> _Exercise_: If a line in the records below contains the word "global", copy it.

> _Data under study_:

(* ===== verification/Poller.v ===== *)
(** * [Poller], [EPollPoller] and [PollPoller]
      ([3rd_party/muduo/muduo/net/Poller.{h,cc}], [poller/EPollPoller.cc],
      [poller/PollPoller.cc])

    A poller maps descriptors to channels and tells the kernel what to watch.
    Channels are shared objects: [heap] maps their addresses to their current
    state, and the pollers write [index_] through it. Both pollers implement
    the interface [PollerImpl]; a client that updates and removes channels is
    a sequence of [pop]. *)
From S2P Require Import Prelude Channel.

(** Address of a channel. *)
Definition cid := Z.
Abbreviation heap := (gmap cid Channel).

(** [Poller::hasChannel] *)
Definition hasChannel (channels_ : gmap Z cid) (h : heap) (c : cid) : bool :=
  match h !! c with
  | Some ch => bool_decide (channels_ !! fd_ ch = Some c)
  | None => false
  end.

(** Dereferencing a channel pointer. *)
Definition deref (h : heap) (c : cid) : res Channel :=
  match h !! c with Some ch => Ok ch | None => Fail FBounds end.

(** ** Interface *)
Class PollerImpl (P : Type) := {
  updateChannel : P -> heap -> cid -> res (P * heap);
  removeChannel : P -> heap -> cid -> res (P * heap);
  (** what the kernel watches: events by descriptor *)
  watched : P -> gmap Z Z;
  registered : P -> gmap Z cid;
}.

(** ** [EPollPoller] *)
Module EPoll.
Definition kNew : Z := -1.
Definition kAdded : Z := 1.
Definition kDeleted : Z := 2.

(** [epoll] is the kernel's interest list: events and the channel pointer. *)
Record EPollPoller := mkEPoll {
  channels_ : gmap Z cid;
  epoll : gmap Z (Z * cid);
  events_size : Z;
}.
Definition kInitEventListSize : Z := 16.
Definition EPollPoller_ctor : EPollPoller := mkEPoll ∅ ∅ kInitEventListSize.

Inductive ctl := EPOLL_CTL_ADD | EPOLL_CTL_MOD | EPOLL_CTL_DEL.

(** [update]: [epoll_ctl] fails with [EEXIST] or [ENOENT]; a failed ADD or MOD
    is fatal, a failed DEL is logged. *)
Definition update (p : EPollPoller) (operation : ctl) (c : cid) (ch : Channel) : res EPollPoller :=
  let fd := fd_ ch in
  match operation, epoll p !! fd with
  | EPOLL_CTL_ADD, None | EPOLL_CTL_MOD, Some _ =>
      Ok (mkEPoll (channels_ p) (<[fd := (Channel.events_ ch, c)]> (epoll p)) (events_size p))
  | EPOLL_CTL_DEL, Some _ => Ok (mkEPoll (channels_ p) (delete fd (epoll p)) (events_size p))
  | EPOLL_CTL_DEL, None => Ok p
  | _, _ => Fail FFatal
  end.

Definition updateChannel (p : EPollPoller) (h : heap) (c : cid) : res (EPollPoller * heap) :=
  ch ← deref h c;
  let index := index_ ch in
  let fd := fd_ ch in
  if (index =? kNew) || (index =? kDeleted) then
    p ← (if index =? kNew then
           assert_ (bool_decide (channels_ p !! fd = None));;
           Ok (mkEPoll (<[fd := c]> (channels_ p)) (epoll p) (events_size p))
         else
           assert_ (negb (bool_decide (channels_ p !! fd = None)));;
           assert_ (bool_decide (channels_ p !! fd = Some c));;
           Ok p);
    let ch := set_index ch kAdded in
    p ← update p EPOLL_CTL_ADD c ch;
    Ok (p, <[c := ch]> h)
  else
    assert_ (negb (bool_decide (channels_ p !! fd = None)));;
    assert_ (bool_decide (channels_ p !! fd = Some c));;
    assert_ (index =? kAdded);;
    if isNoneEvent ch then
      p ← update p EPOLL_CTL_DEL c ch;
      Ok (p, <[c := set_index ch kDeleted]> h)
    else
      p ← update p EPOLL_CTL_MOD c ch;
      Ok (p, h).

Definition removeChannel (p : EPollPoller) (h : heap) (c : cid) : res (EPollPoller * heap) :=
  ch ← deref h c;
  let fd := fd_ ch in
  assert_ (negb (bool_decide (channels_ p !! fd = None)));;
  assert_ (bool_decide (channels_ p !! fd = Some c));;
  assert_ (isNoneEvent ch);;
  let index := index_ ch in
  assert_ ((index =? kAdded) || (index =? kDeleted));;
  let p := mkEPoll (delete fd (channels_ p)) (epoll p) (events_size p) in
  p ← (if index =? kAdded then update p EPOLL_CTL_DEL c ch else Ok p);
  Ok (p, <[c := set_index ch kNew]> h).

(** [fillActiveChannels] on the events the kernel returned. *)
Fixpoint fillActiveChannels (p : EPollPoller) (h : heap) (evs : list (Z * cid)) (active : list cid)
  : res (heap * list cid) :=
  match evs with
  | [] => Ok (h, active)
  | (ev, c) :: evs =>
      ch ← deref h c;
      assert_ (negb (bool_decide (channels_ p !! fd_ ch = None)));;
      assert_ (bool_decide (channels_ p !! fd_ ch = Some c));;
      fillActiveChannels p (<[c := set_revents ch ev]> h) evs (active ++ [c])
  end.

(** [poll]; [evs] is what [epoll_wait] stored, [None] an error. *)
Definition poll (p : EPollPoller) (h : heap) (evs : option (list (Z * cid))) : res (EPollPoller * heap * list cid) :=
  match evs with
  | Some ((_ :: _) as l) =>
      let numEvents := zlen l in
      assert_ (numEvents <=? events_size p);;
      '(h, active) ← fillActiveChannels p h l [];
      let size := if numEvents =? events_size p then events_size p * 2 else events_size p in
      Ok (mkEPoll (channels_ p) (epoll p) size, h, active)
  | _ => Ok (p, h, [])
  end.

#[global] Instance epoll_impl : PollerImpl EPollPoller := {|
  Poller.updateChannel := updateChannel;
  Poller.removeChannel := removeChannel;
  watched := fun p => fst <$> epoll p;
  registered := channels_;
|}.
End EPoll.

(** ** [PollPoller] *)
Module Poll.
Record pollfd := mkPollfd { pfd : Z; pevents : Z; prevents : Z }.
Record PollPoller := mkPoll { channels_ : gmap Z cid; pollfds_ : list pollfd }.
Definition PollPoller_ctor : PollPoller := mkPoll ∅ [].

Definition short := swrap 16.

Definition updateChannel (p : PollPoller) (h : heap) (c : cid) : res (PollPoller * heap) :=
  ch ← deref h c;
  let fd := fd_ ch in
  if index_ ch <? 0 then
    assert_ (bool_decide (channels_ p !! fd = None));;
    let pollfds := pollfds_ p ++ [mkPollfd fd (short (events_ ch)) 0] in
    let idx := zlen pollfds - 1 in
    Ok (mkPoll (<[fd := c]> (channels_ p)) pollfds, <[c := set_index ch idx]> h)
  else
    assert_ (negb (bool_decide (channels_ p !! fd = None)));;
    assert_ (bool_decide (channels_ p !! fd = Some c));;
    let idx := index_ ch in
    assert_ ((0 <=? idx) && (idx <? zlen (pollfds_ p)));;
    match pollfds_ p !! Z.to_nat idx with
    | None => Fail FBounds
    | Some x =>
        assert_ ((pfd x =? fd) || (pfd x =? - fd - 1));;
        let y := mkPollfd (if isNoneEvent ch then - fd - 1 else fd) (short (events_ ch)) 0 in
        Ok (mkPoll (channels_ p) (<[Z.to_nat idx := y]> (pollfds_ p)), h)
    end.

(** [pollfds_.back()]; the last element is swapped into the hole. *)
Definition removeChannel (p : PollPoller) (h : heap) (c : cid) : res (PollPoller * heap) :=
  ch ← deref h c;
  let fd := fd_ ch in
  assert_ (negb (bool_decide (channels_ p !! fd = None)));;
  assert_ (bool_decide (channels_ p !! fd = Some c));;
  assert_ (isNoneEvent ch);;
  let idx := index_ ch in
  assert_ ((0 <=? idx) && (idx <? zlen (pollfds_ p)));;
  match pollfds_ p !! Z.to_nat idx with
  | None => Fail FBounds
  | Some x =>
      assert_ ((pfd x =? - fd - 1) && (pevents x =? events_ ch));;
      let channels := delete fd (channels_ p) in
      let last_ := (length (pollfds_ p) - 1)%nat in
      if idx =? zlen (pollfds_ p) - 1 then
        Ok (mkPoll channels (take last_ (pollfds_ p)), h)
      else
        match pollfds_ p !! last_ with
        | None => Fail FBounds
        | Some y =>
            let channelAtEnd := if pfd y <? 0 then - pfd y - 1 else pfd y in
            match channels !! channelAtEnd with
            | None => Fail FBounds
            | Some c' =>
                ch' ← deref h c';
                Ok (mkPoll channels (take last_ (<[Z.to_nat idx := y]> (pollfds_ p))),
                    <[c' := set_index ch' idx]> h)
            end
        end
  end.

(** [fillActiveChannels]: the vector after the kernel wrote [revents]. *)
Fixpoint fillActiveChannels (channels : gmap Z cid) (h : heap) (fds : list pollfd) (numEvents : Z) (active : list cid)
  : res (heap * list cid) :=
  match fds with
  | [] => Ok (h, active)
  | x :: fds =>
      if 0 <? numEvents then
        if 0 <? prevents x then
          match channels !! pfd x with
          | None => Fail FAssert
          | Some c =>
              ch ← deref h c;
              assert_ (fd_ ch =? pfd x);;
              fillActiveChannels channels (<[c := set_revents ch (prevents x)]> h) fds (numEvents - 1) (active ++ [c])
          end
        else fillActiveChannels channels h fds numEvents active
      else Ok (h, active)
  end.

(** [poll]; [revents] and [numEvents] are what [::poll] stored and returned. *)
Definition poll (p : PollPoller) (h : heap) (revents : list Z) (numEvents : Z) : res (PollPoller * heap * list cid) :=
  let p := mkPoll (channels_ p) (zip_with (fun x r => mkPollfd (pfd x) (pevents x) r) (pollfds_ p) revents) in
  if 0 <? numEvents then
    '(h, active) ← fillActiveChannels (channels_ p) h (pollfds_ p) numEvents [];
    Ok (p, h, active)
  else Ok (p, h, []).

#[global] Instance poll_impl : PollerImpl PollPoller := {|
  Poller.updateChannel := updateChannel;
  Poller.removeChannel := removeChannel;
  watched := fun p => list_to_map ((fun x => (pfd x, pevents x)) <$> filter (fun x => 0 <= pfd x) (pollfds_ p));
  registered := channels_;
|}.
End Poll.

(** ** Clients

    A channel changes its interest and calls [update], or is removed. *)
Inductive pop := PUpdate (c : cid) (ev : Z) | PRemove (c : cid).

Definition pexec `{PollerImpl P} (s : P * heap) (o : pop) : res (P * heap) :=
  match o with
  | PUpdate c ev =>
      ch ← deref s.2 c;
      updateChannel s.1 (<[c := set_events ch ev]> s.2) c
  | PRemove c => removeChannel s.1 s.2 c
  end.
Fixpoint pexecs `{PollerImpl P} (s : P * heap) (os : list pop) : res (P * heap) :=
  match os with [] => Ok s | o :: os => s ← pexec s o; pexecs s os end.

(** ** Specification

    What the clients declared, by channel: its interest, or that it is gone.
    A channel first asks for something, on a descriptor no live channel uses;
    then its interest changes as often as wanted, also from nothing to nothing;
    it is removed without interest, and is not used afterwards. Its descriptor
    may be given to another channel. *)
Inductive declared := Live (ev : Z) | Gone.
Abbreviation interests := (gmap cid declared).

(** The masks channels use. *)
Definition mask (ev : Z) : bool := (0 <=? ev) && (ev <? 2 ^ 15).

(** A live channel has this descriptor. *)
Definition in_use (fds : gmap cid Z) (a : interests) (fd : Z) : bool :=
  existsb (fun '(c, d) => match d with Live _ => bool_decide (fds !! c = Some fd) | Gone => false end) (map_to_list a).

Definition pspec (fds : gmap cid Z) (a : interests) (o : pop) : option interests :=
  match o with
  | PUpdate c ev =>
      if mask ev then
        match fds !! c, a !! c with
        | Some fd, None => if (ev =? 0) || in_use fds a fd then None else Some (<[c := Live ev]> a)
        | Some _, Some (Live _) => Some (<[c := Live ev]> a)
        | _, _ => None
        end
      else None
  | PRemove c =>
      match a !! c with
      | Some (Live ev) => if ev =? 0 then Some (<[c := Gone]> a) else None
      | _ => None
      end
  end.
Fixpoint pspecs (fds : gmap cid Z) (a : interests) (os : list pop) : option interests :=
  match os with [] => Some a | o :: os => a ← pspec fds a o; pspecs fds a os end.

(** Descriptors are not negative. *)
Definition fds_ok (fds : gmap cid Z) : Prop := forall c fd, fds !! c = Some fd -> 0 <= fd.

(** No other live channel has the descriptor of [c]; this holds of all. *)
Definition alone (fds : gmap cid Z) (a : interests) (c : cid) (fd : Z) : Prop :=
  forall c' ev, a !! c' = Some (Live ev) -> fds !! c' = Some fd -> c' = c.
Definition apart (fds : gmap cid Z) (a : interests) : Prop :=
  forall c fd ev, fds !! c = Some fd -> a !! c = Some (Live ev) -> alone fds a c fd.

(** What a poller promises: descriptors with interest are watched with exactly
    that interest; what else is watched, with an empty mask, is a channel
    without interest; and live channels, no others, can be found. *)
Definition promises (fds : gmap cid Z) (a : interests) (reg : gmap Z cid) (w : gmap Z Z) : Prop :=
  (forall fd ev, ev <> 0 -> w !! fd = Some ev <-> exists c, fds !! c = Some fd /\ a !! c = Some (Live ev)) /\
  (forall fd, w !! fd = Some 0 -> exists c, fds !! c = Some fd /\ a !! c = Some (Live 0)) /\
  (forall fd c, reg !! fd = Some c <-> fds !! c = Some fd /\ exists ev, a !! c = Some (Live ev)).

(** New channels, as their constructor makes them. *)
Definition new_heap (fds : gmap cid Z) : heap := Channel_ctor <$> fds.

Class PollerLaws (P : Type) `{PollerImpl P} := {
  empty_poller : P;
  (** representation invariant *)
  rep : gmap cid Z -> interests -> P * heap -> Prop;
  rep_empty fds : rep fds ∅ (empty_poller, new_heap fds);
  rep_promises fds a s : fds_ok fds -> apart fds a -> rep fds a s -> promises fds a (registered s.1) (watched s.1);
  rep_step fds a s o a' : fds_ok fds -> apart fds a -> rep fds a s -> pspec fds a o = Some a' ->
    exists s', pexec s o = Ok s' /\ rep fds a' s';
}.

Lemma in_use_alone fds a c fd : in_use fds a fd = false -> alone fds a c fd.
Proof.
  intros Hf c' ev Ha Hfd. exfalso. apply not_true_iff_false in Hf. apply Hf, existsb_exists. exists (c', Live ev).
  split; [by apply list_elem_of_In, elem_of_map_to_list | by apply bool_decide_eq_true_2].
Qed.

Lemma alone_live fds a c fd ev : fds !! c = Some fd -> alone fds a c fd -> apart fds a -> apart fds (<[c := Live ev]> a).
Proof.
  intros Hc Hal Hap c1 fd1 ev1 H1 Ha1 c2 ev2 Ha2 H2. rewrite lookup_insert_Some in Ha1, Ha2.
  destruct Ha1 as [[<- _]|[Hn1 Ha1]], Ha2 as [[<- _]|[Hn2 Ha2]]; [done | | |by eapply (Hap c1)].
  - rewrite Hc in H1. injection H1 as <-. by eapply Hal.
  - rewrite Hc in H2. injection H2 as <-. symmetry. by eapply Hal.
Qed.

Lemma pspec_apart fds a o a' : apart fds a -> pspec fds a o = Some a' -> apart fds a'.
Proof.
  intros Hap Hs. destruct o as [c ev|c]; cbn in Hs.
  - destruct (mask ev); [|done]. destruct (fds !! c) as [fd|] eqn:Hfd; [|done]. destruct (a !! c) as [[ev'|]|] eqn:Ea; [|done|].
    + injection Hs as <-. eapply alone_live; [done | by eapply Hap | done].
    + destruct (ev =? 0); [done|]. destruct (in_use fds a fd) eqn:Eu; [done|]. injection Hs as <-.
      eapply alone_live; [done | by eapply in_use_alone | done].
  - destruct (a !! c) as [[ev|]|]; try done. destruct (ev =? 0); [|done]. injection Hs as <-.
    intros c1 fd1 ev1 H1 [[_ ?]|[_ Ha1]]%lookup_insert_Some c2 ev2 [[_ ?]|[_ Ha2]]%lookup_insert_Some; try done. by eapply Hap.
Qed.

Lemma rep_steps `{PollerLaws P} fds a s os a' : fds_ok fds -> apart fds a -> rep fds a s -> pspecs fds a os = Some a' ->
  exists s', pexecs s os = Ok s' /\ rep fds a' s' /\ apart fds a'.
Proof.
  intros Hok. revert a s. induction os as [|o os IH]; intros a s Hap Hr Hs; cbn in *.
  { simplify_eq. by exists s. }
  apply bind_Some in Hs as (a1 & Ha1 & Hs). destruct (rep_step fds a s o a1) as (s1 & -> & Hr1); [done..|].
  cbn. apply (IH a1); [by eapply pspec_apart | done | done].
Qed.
==
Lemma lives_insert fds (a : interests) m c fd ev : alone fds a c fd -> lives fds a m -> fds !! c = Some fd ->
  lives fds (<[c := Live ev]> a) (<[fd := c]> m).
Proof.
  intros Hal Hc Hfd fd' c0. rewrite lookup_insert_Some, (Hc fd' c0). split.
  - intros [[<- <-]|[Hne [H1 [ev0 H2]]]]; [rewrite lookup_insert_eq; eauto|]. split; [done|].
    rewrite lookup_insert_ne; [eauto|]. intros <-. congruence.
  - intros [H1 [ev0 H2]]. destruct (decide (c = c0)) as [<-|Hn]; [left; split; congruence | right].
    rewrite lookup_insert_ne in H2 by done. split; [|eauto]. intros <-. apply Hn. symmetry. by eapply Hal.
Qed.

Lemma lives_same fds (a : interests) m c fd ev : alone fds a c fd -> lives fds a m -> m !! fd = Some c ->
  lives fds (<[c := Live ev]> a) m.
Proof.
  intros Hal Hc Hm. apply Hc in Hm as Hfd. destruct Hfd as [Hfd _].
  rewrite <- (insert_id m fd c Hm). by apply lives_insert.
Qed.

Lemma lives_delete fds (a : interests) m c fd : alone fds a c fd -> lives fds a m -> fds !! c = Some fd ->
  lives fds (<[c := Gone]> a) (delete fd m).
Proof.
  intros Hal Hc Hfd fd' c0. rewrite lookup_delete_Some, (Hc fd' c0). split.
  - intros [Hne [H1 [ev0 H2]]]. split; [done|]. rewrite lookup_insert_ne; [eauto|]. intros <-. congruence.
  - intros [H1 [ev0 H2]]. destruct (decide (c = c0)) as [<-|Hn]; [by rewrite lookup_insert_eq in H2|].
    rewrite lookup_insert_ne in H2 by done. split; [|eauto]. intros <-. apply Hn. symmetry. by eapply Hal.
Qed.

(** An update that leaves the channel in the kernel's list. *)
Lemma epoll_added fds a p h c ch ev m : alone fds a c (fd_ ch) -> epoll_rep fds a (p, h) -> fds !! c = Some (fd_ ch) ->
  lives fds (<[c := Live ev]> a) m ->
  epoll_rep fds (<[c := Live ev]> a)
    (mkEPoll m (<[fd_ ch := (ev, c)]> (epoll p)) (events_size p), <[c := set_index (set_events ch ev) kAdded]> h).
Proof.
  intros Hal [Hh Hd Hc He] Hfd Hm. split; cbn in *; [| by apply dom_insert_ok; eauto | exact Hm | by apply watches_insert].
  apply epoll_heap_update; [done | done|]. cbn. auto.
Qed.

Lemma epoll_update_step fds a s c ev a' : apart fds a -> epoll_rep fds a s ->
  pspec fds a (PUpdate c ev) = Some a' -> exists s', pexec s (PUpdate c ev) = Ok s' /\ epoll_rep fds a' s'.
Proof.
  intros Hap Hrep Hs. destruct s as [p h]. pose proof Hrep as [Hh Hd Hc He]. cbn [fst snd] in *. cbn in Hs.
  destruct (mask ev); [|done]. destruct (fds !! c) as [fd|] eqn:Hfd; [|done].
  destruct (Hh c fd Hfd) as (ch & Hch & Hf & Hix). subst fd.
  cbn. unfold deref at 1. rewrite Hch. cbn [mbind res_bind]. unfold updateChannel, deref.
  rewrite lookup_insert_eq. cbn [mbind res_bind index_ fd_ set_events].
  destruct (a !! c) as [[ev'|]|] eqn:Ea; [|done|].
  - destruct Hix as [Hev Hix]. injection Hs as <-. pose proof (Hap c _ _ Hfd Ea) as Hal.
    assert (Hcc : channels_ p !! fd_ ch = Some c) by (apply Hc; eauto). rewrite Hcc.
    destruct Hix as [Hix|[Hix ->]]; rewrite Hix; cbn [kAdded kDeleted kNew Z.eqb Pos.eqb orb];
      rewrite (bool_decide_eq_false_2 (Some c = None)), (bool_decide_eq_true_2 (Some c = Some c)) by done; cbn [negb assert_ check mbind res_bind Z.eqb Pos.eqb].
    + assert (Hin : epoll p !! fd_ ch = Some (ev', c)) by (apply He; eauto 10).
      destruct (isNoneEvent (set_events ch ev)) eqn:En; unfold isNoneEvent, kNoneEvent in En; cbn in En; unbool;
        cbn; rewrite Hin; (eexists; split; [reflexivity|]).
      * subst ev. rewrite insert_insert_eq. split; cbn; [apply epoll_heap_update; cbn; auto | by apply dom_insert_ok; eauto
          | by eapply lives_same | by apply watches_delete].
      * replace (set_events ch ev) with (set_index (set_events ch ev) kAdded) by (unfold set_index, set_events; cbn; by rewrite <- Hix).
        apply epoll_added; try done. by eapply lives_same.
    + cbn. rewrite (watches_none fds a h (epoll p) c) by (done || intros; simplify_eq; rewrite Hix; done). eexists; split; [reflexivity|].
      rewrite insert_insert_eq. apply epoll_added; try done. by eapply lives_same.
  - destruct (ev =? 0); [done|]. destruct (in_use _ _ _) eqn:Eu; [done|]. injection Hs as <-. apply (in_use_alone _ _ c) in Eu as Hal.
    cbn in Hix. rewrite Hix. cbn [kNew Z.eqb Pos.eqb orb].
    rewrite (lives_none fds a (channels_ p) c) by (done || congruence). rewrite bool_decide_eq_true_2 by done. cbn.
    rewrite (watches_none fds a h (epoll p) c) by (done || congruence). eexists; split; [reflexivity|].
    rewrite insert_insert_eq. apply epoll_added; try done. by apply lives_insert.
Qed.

> _Answer section_:
#[global] Instance epoll_impl : PollerImpl EPollPoller := {|
#[global] Instance poll_impl : PollerImpl PollPoller := {|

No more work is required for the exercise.